More research will solve the limb alignment controversy, particularly the prospective trials that compare the various 3-dimensional alignment theories, Hozack said.
References
- Werner FW, et al. The effect of valgus/varus malalignment on load distribution in total knee replacements. J Biomech. 2005; 38(2):349-355.
- Fang DM, Ritter MA, Davis KE. Coronal alignment in total knee arthroplasty: just how important is it? J Arthroplasty. 2009;24(6 Suppl):39-43.
- Fang D, Ritter MA. Malalignment: forewarned is forearmed. Orthopedics. 2009;32(9).
- Eckhoff DG, et al. Three-dimensional mechanics, kinematics, and morphology of the knee viewed in virtual reality. J Bone Joint Surg Am. 2005; 87(suppl 2):71-80.
- Parratte S, et al. Effect of postoperative mechanical axis alignment on the fifteen-year survival of modern cemented total knee replacements. J Bone Joint Surg Am. 2010; 92(12):2143-2149.
William J. Hozack, MD, can be reached at 925 Chestnut Street, Philadelphia, PA 19107; (800) 321-9999. Hozack is a consultant for Stryker and also receives royalties from Stryker.
PERSPECTIVE
William J. Hozack, MD, highlights several important points that are becoming increasingly more evident and relevant in total knee arthroplasty (TKA). One is that, while total knee arthroplasty is clearly a successful operation, there is a large percentage of our patients who are not satisfied with their knee replacement. There is a discrepancy between what we as physicians see radiographically and what patients experience — the so-called “looks good-feels bad scenario.” In other words, the radiographic appearance of the knee looks good but the patient’s knee feels bad.
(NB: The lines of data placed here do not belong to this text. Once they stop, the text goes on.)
(** Decoding the text of a rune. *)
Lemma utf8_rune e s : wf_enc e = true → utf8 (e +:+ s)%string = ValidRune e :: utf8 s.
Proof.
  intros H. destruct e as [|c e]; [done|]. destruct e as [|d e].
  { cbn in H. change ((String c "" +:+ s)%string) with (String c s). cbn [utf8]. unfold ascii_char in H. by rewrite H. }
  assert (∀ a b, (127 < a)%N → ascii_in a b c = true → ascii_in 0 127 c = false) as Hna.
  { intros a b Ha Hc. destruct (ascii_in 0 127 c) eqn:E; [|done]. exfalso. by eapply (ascii_in_disjoint 0 127 a b). }
  assert (∀ a b, (223 < a)%N → ascii_in a b c = true → ascii_in 194 223 c = false) as Hn2.
  { intros a b Ha Hc. destruct (ascii_in 194 223 c) eqn:E; [|done]. exfalso. by eapply (ascii_in_disjoint 194 223 a b). }
  assert (∀ a b, (239 < a)%N → ascii_in a b c = true → ascii_in 224 239 c = false) as Hn3.
  { intros a b Ha Hc. destruct (ascii_in 224 239 c) eqn:E; [|done]. exfalso. by eapply (ascii_in_disjoint 224 239 a b). }
  destruct e as [|x e]; [|destruct e as [|y e]; [|destruct e; [|done]]]; cbn [wf_enc] in H.
  - pose proof H as [H1 H2]%andb_prop. change ((String c (String d "") +:+ s)%string) with (String c (String d s)).
    cbn [utf8]. by rewrite (Hna 194%N 223%N), H.
  - pose proof H as [[H1 H2]%andb_prop H3]%andb_prop.
    change ((String c (String d (String x "")) +:+ s)%string) with (String c (String d (String x s))).
    cbn [utf8]. rewrite (Hna 224%N 239%N), (Hn2 224%N 239%N), H by done. done.
  - pose proof H as [[[H1 H2]%andb_prop H3]%andb_prop H4]%andb_prop.
    change ((String c (String d (String x (String y ""))) +:+ s)%string) with (String c (String d (String x (String y s)))).
    cbn [utf8]. rewrite (Hna 240%N 244%N), (Hn2 240%N 244%N), (Hn3 240%N 244%N), H by done. done.
Qed.

Definition rune_text (r : rune) : string := match r with ValidRune e => e | InvalidByte => replacement end.

Lemma utf8_texts rs : forallb wf_rune rs = true → utf8 (string_concat (rune_text <$> rs)) = rs.
Proof.
  induction rs as [|[e|] rs IH]; [done| |done]. intros [H1 H2]%andb_prop. cbn [wf_rune] in H1.
  rewrite fmap_cons. cbn [string_concat rune_text]. by rewrite utf8_rune, IH.
Qed.

(** The cases of a decoding step: a byte that starts no rune, or a rune. *)
Lemma utf8_step s :
  s = ""%string
  ∨ (∃ c s', s = String c s' ∧ utf8 s = InvalidByte :: utf8 s')
  ∨ (∃ e s', s = (e +:+ s')%string ∧ wf_enc e = true ∧ utf8 s = ValidRune e :: utf8 s').
Proof.
  destruct s as [|c s1]; [by left|right]. cbn [utf8]. destruct (ascii_in 0 127 c) eqn:E1.
  { right. exists (String c ""), s1. split_and!; done. }
  destruct s1 as [|d s2]; [left; by exists c, ""%string|].
  destruct (ascii_in 194 223 c && ascii_in 128 191 d) eqn:E2.
  { right. exists (str2 c d), s2. split_and!; done. }
  destruct s2 as [|x s3]; [left; by eexists _, _|].
  destruct (ascii_in 224 239 c && second_ok c d && ascii_in 128 191 x) eqn:E3.
  { right. exists (str3 c d x), s3. split_and!; done. }
  destruct s3 as [|y s4]; [left; by eexists _, _|].
  destruct (ascii_in 240 244 c && second_ok c d && ascii_in 128 191 x && ascii_in 128 191 y) eqn:E4.
  { right. exists (str4 c d x y), s4. split_and!; done. }
  left. by eexists _, _.
Qed.

Lemma str_length_app a b : String.length (a +:+ b)%string = (String.length a + String.length b)%nat.
Proof. induction a as [|c a IH]; [done|]. exact (f_equal S IH). Qed.

Lemma wf_enc_nonempty e : wf_enc e = true → (0 < String.length e)%nat.
Proof. destruct e; cbn; [done|lia]. Qed.

(** Induction along the decoding. *)
Lemma utf8_ind (P : string → Prop) :
  P ""%string →
  (∀ c s, utf8 (String c s) = InvalidByte :: utf8 s → P s → P (String c s)) →
  (∀ e s, wf_enc e = true → utf8 (e +:+ s)%string = ValidRune e :: utf8 s → P s → P (e +:+ s)%string) →
  ∀ s, P s.
Proof.
  intros H0 H1 H2 s. remember (String.length s) as n eqn:Hn. revert s Hn.
  induction (lt_wf n) as [n _ IH]. intros s ->.
  destruct (utf8_step s) as [->|[(c & s' & -> & E)|(e & s' & -> & He & E)]]; [done|..].
  - apply H1; [done|]. eapply IH; [|done]. cbn. lia.
  - apply H2; [done..|]. eapply IH; [|done]. rewrite str_length_app. apply wf_enc_nonempty in He. lia.
Qed.

Definition fix_rune (r : rune) : rune := match r with ValidRune e => ValidRune e | InvalidByte => ValidRune replacement end.

Lemma utf8_fixed s : forallb wf_rune (fix_rune <$> utf8 s) = true.
Proof.
  induction s as [|c s E IH|e s He E IH] using utf8_ind; [done|..]; rewrite E, fmap_cons; cbn [forallb fix_rune wf_rune];
    by rewrite ?He, IH.
Qed.

Lemma sanitize_texts s : sanitize s = string_concat (rune_text <$> (fix_rune <$> utf8 s)).
Proof. unfold sanitize. induction (utf8 s) as [|[e|] rs IH]; [done|..]; cbn; by rewrite IH. Qed.

(** What was read back from JSON is valid. *)
Lemma sanitize_valid s : valid_utf8 (sanitize s) = true.
Proof. unfold valid_utf8. rewrite sanitize_texts, utf8_texts; apply utf8_fixed. Qed.

(** A valid string is its runes, and reading it back changes nothing. *)
Lemma valid_texts s : valid_utf8 s = true → string_concat (rune_text <$> utf8 s) = s.
Proof.
  unfold valid_utf8. induction s as [|c s E IH|e s He E IH] using utf8_ind; [done|..]; rewrite E; cbn [forallb wf_rune].
  - done.
  - intros [_ H]%andb_prop. rewrite fmap_cons. cbn [string_concat rune_text]. by rewrite IH.
Qed.

Lemma sanitize_id s : valid_utf8 s = true → sanitize s = s.
Proof.
  intros H. rewrite sanitize_texts. rewrite <- (valid_texts s H) at 2. do 2 f_equal. unfold valid_utf8 in H.
  induction (utf8 s) as [|[e|] rs IH]; [done| |done].
  apply andb_prop in H as [_ H]. rewrite fmap_cons. cbn [fix_rune]. by rewrite IH.
Qed.

Lemma utf8_inj s t : valid_utf8 s = true → valid_utf8 t = true → utf8 s = utf8 t → s = t.
Proof. intros Hs Ht E. by rewrite <- (valid_texts s Hs), <- (valid_texts t Ht), E. Qed.

(** ** Trees: values as their canonical text shows them *)

Inductive tree :=
| TAtom (text : string)
| TStr (s : string)
| TArr (l : list tree)
| TObj (m : list (string * tree)).

Fixpoint render (t : tree) : string :=
  match t with
  | TAtom a => a
  | TStr s => json_string s
  | TArr l => brackets "[" "]" (render <$> l)
  | TObj m => brackets "{" "}" ((λ kt, match kt with (k, t) => member (k, render t) end) <$> m)
  end.

Definition tree_less (a b : string * tree) : bool := string_ltb (fst a) (fst b).

(** The tree of a value: the members by key, a number as its text. *)
Fixpoint norm (v : json) : option tree :=
  match v with
  | JNull => Some (TAtom "null")
  | JBool b => Some (TAtom (if b then "true" else "false"))
  | JInt z => Some (TAtom (itoa z))
  | JNum x => TAtom <$> json_float x
  | JStr s => Some (TStr s)
  | JArr l => TArr <$> mapM norm l
  | JObj m => (λ l, TObj (sort_slice tree_less l)) <$> mapM (λ kv, match kv with (k, v) => pair k <$> norm v end) m
  end.

Section json_ind.
Context (P : json → Prop).
Context (Hnull : P JNull) (Hbool : ∀ b, P (JBool b)) (Hint : ∀ z, P (JInt z)) (Hnum : ∀ x, P (JNum x))
        (Hstr : ∀ s, P (JStr s)) (Harr : ∀ l, Forall P l → P (JArr l))
        (Hobj : ∀ m, Forall (λ kv, P (snd kv)) m → P (JObj m)).

Fixpoint json_ind' (v : json) : P v :=
  match v with
  | JNull => Hnull
  | JBool b => Hbool b
  | JInt z => Hint z
  | JNum x => Hnum x
  | JStr s => Hstr s
  | JArr l => Harr l ((fix go l := match l return Forall P l with
                                   | [] => List.Forall_nil _
                                   | v :: l => List.Forall_cons _ _ _ (json_ind' v) (go l) end) l)
  | JObj m => Hobj m ((fix go m := match m return Forall (λ kv, P (snd kv)) m with
                                   | [] => List.Forall_nil _
                                   | (k, v) :: m => List.Forall_cons _ (k, v) _ (json_ind' v) (go m) end) m)
  end.
End json_ind.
It is clear that while the overall coronal alignment of the knee is important, particularly with regards to knee replacement longevity, it is not the only target and, in fact, may not even be the most important target for a successful TKA. This article highlights the importance of investigating other factors, such as 3-dimensional alignment, that will improve not only TKA outcome but also our patients’ satisfaction.
Bryan D. Springer, MD Adult Reconstructive Surgeon
OrthoCarolina
Hip and Knee Center
Charlotte, NC
He is a
consultant for Stryker and Convatec.